Oireachtas Joint and Select Committees

Wednesday, 18 October 2017

Joint Oireachtas Committee on Housing, Planning and Local Government

National Planning Framework: Discussion

9:00 am

Photo of Pat CaseyPat Casey (Wicklow, Fianna Fail) | Oireachtas source

I think the two Ministers for attending the committee this morning.

Those of us involved in local authorities in the past have been through regional, spatial, county and local area plans. In fairness, we have all lost any faith or hope in them that they would deliver. The public are beginning to not engage in them anymore because they are tired of public meetings about plans which do not deliver anything to them directly in the long term. The national planning framework is a high-level aspirational plan with no specifics. The Minister claimed he is aligning the national investment plan with it. However, without the specifics, it is hard to align it if one does not know where the shortfalls in critical infrastructure are. For example, the Wicklow county plan gave Arklow and other places population growths of 15,000 but they have no wastewater or water infrastructure in place. How can we align an investment plan without knowing the detail required and the weaknesses that exist?

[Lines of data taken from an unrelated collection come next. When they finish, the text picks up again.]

(** * Job orchestration and result envelopes of the AI insight pipeline

    A shallow embedding of

    - [src/collectors/base_collector.py]  (module [base_collector]),
    - [src/analyzers/base_analyzer.py]    (module [base_analyzer]),
    - [src/config/settings.py]            (module [settings]),
    - [src/scheduler/jobs.py]             (module [jobs]),

    followed by the properties of the unit contract and of the pipeline
    coordinator.

    Conventions of the embedding.

    - Python code that mutates an object and may raise is a computation in
      the monad [M Σ A := Σ → outcome A * Σ]: the object's state is threaded,
      and a raised exception keeps the mutations made before it, as in
      Python.
    - [PyException] stands for exception objects, with their class, their
      string and whether they are instances of [Exception]. Every handler of
      the sources is [except Exception]: it catches the instances of
      [Exception] and lets every other exception through
      ([asyncio.CancelledError], [GeneratorExit] and the other classes that
      derive from [BaseException] only). [KeyboardInterrupt] and
      [SystemExit] are left out: a task that raises one of them stops the
      event loop instead of handing it to [asyncio.gather].
    - The abstract methods of a unit ([collect], [validate_config],
      [analyze]) and the methods of the external collaborators
      ([MemoryStore.store], the report generators' [generate]) are not in the
      sources. Each is a field of the object: a function from the number of
      earlier invocations (and the arguments) to what the invocation does,
      return a value or raise. The object counts or records the invocations
      in a ghost field, which lets the theorems say that a method was or
      was not invoked.
    - The constructor of the pydantic model [Settings], which validates the
      keyword arguments and reads the environment, is not in the embedding
      either: it is a parameter of [load_settings].
    - [datetime.now()] is read from the section variable [now]; logging is
      not modelled. *)

From stdpp Require Import base option list strings gmap.
From Stdlib Require Import ZArith.

(** ** Exceptions and the state-and-exception monad *)

Record PyException := mkBaseException {
  exc_class : string;        (* the name of the exception's class *)
  exc_str : string;          (* what [str(e)] and [f"{e}"] give *)
  exc_is_Exception : bool    (* [isinstance(e, Exception)] *)
}.

(** An instance of [Exception] or of one of its subclasses. *)
Definition mkException (cls msg : string) : PyException :=
  mkBaseException cls msg true.

Definition ValueError (msg : string) : PyException := mkException "ValueError" msg.
Definition KeyError (key : string) : PyException :=
  mkException "KeyError" ("'" ++ key ++ "'").
Definition AttributeError (msg : string) : PyException :=
  mkException "AttributeError" msg.
(** [asyncio.CancelledError] derives from [BaseException], not from
    [Exception]. *)
Definition CancelledError (msg : string) : PyException :=
  mkBaseException "CancelledError" msg false.

Inductive outcome (A : Type) : Type :=
| Return (a : A)
| Raise (e : PyException).
Arguments Return {A} a.
Arguments Raise {A} e.

Definition M (Σ A : Type) : Type := Σ → outcome A * Σ.

Definition ret {Σ A} (a : A) : M Σ A := λ s, (Return a, s).
Definition raise {Σ A} (e : PyException) : M Σ A := λ s, (Raise e, s).
Definition bind {Σ A B} (m : M Σ A) (k : A → M Σ B) : M Σ B :=
  λ s, match m s with
       | (Return a, s') => k a s'
       | (Raise e, s') => (Raise e, s')
       end.
Definition gets {Σ A} (f : Σ → A) : M Σ A := λ s, (Return (f s), s).
Definition modify {Σ} (f : Σ → Σ) : M Σ unit := λ s, (Return tt, f s).
Definition lift_outcome {Σ A} (o : outcome A) : M Σ A := λ s, (o, s).

(** [try: body except Exception as e: handler e]. The handler runs for an
    instance of [Exception]; any other exception leaves the statement. *)
Definition try_except {Σ A} (body : M Σ A) (handler : PyException → M Σ A) : M Σ A :=
  λ s, match body s with
       | (Return a, s') => (Return a, s')
       | (Raise e, s') => if exc_is_Exception e then handler e s' else (Raise e, s')
       end.

(** What an outcome lets through an [except Exception] handler: the
    exception it raised, when that is not an instance of [Exception]. *)
Definition escaping {A} (o : outcome A) : option PyException :=
  match o with
  | Raise e => if exc_is_Exception e then None else Some e
  | Return _ => None
  end.

(** The first of several outcomes that does so. *)
Fixpoint first_escaping {A} (os : list (outcome A)) : option PyException :=
  match os with
  | [] => None
  | o :: os' =>
      match escaping o with
      | Some e => Some e
      | None => first_escaping os'
      end
  end.

(** Running a method of a sub-object held in a field of the state. *)
Definition zoom {Σ Τ A} (proj : Σ → Τ) (upd : Τ → Σ → Σ) (m : M Τ A) : M Σ A :=
  λ s, let '(o, t) := m (proj s) in (o, upd t s).

(** The local variables [L] of a method body, next to the object [Σ]. *)
Definition with_locals {Σ L A} (init : L) (m : M (Σ * L) A) : M Σ A :=
  λ s, let '(o, sl) := m (s, init) in (o, sl.1).
Definition self {Σ L A} (m : M Σ A) : M (Σ * L) A :=
  zoom fst (λ s sl, (s, sl.2)) m.
Definition local {Σ L A} (m : M L A) : M (Σ * L) A :=
  zoom snd (λ l sl, (sl.1, l)) m.

(** [asyncio.gather] with [return_exceptions=True]: every task runs to its
    end and the exception it raised, of whatever class, is returned in its
    place (for a task that ended in [CancelledError], a [CancelledError]
    that [gather] builds; the coordinator reads the class of such a result
    only). Each task of the coordinator works on a unit object of its own,
    so the interleaving of the tasks does not show: they run here in the
    order of the list. *)
Definition attempt {Σ A} (m : M Σ A) : M Σ (outcome A) :=
  λ s, let '(o, s') := m s in (Return o, s').

Declare Scope py_scope.
Delimit Scope py_scope with py.
Notation "x <- m ;; k" := (bind m (λ x, k))
  (at level 100, m at next level, right associativity) : py_scope.
Notation "m ;; k" := (bind m (λ _, k))
  (at level 100, right associativity) : py_scope.
Open Scope py_scope.

Fixpoint gather {Σ A} (tasks : list (M Σ A)) : M Σ (list (outcome A)) :=
  match tasks with
  | [] => ret []
  | t :: ts => o <- attempt t ;; os <- gather ts ;; ret (o :: os)
  end.

(** [for x in xs: body x] *)
Fixpoint for_each {Σ A} (xs : list A) (body : A → M Σ unit) : M Σ unit :=
  match xs with
  | [] => ret tt
  | x :: xs' => body x ;; for_each xs' body
  end.

Definition datetime : Type := Z.

(** [len(l)] as a Python integer. *)
Definition len {A} (l : list A) : Z := Z.of_nat (length l).

(** ** [src/collectors/base_collector.py] *)

Module base_collector.

Inductive CollectorStatus := PENDING | RUNNING | SUCCESS | FAILED | PARTIAL.

Record CollectorResult (T : Type) := mkCollectorResult {
  status : CollectorStatus;
  data : list T;
  errors : list string;
  metadata : gmap string string;
  collected_at : datetime;
  items_count : Z;
  source : string
}.
Arguments mkCollectorResult {T}.
Arguments status {T}.
Arguments data {T}.
Arguments errors {T}.
Arguments metadata {T}.
Arguments collected_at {T}.
Arguments items_count {T}.
Arguments source {T}.

Definition set_source {T} (r : CollectorResult T) (s : string) : CollectorResult T :=
  mkCollectorResult (status r) (data r) (errors r) (metadata r) (collected_at r)
    (items_count r) s.

(** [if not self.items_count: self.items_count = len(self.data)];
    an [int] is falsy exactly when it is [0]. *)
Definition __post_init__ {T} (self : CollectorResult T) : CollectorResult T :=
  if bool_decide (items_count self = 0%Z)
  then mkCollectorResult (status self) (data self) (errors self) (metadata self)
         (collected_at self) (len (data self)) (source self)
  else self.

(** A collection unit: the fields of the Python object, the behaviour of its
    two abstract methods and the ghost invocation counters. *)
Record BaseCollector (T : Type) := mkBaseCollector {
  name : string;
  config : gmap string string;
  _status : CollectorStatus;
  collect_body : nat → outcome (CollectorResult T);
  validate_config_body : nat → outcome bool;
  collect_calls : nat;
  validate_config_calls : nat
}.
Arguments mkBaseCollector {T}.
Arguments name {T}.
Arguments config {T}.
Arguments _status {T}.
Arguments collect_body {T}.
Arguments validate_config_body {T}.
Arguments collect_calls {T}.
Arguments validate_config_calls {T}.

Definition set_status {T} (st : CollectorStatus) (c : BaseCollector T) : BaseCollector T :=
  mkBaseCollector (name c) (config c) st (collect_body c) (validate_config_body c)
    (collect_calls c) (validate_config_calls c).

Section Contract.
Context {T : Type}.
Variable now : datetime.

(** The constructor the dataclass generates: an omitted keyword argument
    ([None] here) takes the field's default, then [__post_init__] runs. *)
Definition CollectorResult_init (status : CollectorStatus)
    (data : option (list T)) (errors : option (list string))
    (metadata : option (gmap string string)) (collected_at : option datetime)
    (items_count : option Z) (source : option string) : CollectorResult T :=
  __post_init__
    (mkCollectorResult status (default [] data) (default [] errors)
       (default ∅ metadata) (default now collected_at)
       (default 0%Z items_count) (default "" source)).

(** [await self.collect()] *)
Definition collect : M (BaseCollector T) (CollectorResult T) :=
  λ c, (collect_body c (collect_calls c),
        mkBaseCollector (name c) (config c) (_status c) (collect_body c)
          (validate_config_body c) (S (collect_calls c)) (validate_config_calls c)).

(** [await self.validate_config()] *)
Definition validate_config : M (BaseCollector T) bool :=
  λ c, (validate_config_body c (validate_config_calls c),
        mkBaseCollector (name c) (config c) (_status c) (collect_body c)
          (validate_config_body c) (collect_calls c) (S (validate_config_calls c))).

There is a huge drive towards knowledge-based industries. With the housing crisis, we have identified a significant skills shortage in trades. We need to refocus on that part of the education system.

I spoke to Mr. Niall Cussen on rural areas at the last informal meeting we had. We can keep talking about rural areas and keep on giving out about one-off rural housing. However, if we cannot offer a rural dweller an alternative to live in towns and villages, we are actually wasting our time. Every one of our towns and villages has no capacity and they are not on Irish Water's radar because there is no economic return on them within that famous window of economic return. Where does this plan address the critical infrastructure required to develop our towns and villages?

I will probably be killed for raising the issue of the locals-only rule from Europe and its impact on one-off dwellings and houses in the countryside. This document keeps referring to an economic need to live in the countryside. I also believe there is a social part to that which needs to be acknowledged but it is not in this plan. Wicklow suffers from the impact of urbanisation on the demand for one-off rural housing. A person who genuinely needs to live in a rural area is the same as one who is not under urban influence. Why are we differentiating in that regard? In Wicklow, many people are ruled out for one-off rural housing because they do not have an economic need but might have a social need.

Public transport was mentioned earlier. I left home at 6:30 a.m. to get here for 9 a.m. Even though it is only 45 km away, we have a serious problem in Wicklow, especially on the N11 and the M50. The problem equally relates to job creation. If we can create further jobs in neighbouring counties around Dublin, it could eliminate that blockage.

Will the Minister of State give us an update on the Office of the Planning Regulator, OPR, and specifically on the objectives of the statutory requirements for spatial and transport planning? We in Fianna Fáil have submitted an amendment that ties the transport issue into planning matters.